◆ What needs to be done: With the first line below as the start and the line containing "End Ownership." as the end, copy every line between them exactly, ends included.

*** Opening of Exercise data ***

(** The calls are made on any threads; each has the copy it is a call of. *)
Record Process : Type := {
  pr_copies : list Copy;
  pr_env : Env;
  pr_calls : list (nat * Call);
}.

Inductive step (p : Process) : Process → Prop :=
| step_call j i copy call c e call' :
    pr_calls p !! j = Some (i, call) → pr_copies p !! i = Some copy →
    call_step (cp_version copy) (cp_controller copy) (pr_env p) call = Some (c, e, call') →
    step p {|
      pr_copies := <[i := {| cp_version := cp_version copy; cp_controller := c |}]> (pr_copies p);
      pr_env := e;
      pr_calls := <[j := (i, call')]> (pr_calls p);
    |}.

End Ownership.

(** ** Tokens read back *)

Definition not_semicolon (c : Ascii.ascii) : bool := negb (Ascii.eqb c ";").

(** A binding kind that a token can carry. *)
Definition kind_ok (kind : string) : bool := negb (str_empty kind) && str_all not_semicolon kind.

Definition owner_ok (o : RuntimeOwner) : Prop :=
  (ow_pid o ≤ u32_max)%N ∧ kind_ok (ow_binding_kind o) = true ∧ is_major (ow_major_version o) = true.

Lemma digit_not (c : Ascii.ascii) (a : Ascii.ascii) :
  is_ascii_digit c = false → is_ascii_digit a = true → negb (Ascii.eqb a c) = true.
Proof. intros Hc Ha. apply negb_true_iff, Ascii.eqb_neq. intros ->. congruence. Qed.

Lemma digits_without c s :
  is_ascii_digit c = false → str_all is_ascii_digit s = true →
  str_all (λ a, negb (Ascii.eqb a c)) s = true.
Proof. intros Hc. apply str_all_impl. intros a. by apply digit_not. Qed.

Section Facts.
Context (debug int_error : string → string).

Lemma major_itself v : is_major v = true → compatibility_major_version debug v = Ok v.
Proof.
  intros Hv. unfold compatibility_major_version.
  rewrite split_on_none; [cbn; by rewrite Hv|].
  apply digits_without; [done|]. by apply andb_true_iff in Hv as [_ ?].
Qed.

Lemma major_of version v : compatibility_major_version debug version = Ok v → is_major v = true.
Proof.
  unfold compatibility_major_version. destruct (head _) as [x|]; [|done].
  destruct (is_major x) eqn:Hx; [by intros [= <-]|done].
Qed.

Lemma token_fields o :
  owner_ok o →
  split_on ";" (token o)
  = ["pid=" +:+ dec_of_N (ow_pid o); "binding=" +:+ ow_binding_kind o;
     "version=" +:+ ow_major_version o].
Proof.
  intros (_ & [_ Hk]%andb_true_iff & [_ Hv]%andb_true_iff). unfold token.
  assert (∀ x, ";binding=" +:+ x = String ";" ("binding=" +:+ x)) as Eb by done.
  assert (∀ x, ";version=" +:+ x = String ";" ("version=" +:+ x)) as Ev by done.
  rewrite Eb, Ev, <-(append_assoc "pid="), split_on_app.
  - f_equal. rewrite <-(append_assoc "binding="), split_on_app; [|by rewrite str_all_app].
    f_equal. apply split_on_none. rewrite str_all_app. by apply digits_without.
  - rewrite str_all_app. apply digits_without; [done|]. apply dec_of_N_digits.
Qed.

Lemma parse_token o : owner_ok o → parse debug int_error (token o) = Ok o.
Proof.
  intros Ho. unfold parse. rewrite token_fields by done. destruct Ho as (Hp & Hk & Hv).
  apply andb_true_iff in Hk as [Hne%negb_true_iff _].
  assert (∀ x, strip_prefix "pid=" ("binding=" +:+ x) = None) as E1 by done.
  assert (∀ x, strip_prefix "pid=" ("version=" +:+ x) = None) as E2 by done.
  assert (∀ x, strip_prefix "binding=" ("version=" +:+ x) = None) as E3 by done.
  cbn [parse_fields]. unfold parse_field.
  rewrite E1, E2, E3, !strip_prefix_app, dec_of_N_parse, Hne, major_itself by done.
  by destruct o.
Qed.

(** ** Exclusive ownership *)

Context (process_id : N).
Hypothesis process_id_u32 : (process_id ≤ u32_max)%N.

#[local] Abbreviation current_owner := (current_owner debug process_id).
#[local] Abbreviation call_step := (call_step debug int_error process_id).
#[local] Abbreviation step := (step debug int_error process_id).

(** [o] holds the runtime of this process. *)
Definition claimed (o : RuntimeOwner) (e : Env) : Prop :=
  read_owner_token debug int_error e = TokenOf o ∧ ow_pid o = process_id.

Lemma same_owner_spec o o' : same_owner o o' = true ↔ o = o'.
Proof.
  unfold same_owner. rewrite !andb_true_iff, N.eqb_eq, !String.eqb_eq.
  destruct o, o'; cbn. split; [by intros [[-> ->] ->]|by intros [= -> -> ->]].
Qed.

*** Close of Exercise data ***

◆ Exercise answer:
(** The calls are made on any threads; each has the copy it is a call of. *)
Record Process : Type := {
  pr_copies : list Copy;
  pr_env : Env;
  pr_calls : list (nat * Call);
}.

Inductive step (p : Process) : Process → Prop :=
| step_call j i copy call c e call' :
    pr_calls p !! j = Some (i, call) → pr_copies p !! i = Some copy →
    call_step (cp_version copy) (cp_controller copy) (pr_env p) call = Some (c, e, call') →
    step p {|
      pr_copies := <[i := {| cp_version := cp_version copy; cp_controller := c |}]> (pr_copies p);
      pr_env := e;
      pr_calls := <[j := (i, call')]> (pr_calls p);
    |}.

End Ownership.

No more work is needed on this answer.